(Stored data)

----

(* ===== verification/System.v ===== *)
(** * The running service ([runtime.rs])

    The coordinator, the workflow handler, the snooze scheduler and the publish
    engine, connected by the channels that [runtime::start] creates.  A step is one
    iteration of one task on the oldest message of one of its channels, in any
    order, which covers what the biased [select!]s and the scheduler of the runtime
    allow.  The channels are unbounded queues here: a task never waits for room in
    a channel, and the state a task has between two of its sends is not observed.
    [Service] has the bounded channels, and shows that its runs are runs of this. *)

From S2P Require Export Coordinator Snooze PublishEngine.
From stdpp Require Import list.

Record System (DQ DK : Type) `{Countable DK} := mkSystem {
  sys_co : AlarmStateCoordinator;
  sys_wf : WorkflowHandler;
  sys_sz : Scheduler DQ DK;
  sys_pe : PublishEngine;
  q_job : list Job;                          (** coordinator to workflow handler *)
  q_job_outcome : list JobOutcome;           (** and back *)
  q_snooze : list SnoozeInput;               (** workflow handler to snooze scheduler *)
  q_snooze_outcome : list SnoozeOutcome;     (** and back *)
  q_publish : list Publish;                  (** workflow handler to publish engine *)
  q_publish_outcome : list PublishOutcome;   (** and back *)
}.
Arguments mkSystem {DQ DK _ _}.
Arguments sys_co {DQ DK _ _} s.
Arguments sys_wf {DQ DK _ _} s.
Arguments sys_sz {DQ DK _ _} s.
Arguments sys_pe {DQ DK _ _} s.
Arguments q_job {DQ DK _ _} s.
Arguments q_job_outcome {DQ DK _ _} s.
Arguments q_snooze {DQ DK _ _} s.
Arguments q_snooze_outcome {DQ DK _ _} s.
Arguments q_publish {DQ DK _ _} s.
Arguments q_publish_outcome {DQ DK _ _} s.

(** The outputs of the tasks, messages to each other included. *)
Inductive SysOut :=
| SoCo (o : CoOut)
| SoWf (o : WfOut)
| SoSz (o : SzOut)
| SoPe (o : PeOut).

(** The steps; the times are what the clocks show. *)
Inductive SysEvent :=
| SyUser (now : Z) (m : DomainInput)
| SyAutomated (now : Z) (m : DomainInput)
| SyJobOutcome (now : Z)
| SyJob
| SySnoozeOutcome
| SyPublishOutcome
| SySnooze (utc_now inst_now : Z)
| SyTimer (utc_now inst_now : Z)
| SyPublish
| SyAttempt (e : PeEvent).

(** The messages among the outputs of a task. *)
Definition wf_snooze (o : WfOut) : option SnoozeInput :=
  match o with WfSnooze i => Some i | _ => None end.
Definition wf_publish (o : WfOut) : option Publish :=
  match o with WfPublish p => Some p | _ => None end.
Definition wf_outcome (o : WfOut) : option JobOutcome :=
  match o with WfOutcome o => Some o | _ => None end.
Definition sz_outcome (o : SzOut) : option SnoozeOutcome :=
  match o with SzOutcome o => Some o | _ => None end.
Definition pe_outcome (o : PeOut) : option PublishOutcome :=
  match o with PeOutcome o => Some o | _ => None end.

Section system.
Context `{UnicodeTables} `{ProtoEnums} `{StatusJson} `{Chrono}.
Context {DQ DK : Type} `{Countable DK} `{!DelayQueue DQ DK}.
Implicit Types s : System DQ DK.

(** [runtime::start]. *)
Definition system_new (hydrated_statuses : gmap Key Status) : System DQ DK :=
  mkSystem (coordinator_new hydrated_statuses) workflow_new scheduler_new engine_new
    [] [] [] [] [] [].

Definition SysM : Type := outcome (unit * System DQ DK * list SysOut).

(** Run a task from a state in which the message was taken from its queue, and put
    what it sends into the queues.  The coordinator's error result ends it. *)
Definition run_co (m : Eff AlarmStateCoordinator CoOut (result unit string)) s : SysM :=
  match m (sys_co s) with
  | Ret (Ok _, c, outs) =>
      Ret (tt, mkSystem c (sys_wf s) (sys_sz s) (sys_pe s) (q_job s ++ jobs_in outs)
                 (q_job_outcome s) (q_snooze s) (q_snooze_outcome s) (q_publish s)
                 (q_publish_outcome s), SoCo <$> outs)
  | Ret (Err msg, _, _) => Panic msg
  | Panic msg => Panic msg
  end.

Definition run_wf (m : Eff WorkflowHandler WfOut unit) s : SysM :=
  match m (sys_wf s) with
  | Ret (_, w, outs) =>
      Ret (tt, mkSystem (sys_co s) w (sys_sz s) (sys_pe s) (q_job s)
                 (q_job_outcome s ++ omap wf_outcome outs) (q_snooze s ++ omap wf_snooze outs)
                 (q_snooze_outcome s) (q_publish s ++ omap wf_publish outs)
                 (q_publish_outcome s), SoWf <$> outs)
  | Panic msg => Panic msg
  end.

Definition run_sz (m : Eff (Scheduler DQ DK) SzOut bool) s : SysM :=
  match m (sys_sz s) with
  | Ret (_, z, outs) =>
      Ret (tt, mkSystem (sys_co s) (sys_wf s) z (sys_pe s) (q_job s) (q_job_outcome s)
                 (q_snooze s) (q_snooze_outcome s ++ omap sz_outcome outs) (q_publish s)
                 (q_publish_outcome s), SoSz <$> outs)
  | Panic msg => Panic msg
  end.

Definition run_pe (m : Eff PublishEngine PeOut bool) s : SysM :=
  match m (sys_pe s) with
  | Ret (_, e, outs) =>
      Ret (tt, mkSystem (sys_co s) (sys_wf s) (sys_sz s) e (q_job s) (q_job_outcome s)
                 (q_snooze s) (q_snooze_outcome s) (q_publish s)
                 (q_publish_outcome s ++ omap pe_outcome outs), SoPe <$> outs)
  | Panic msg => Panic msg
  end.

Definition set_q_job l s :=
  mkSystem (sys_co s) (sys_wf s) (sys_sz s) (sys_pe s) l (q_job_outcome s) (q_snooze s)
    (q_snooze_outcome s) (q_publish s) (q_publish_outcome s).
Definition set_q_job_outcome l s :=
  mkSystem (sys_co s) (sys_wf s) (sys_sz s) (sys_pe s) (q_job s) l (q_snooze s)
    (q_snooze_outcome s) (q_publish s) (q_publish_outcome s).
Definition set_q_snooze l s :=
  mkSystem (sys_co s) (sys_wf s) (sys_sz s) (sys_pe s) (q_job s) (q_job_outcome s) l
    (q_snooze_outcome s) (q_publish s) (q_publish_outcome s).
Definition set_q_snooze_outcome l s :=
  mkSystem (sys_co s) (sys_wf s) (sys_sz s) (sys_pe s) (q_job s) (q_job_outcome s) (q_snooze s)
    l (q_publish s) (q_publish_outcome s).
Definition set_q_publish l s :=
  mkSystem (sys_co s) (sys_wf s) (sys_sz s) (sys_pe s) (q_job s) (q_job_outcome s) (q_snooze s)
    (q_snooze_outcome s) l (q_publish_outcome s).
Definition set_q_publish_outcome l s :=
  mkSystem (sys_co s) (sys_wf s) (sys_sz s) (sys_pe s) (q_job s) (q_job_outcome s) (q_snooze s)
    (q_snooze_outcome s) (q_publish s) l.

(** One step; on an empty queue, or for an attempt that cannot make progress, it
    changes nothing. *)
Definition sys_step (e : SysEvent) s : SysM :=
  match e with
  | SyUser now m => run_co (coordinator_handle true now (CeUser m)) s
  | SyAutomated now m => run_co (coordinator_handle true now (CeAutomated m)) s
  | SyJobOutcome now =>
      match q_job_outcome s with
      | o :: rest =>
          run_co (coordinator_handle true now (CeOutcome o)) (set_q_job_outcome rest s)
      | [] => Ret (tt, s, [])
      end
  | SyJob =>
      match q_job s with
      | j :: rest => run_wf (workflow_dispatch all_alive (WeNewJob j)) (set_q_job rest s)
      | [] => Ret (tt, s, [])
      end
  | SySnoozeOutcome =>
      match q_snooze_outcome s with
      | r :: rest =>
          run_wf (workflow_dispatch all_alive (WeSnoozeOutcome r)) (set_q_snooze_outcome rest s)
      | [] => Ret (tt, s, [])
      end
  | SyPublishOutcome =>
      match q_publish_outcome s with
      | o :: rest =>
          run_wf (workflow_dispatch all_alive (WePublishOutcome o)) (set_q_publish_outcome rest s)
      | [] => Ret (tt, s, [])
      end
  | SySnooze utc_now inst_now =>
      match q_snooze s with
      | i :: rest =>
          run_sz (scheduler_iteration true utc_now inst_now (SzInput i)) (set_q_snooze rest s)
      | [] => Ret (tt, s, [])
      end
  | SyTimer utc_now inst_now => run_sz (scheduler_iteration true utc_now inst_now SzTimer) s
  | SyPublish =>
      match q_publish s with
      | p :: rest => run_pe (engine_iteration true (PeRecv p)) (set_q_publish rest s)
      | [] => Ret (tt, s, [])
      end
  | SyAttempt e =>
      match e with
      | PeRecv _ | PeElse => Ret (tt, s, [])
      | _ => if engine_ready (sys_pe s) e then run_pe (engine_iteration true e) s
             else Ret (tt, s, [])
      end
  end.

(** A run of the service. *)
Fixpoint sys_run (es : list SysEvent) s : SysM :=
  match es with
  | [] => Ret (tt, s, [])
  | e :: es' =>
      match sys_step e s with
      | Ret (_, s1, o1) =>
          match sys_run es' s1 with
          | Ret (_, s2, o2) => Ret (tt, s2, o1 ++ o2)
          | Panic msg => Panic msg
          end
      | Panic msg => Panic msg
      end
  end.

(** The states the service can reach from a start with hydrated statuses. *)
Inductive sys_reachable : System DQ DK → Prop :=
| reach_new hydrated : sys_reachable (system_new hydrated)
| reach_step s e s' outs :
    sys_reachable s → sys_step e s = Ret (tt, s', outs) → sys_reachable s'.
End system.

----

§ What you have to do:
All lines in the data above from the one with "SyJobOutcome now =>" through the one with "(set_q_job rest s)" must be repeated exactly, and no others.

§ Result:
  | SyJobOutcome now =>
      match q_job_outcome s with
      | o :: rest =>
          run_co (coordinator_handle true now (CeOutcome o)) (set_q_job_outcome rest s)
      | [] => Ret (tt, s, [])
      end
  | SyJob =>
      match q_job s with
      | j :: rest => run_wf (workflow_dispatch all_alive (WeNewJob j)) (set_q_job rest s)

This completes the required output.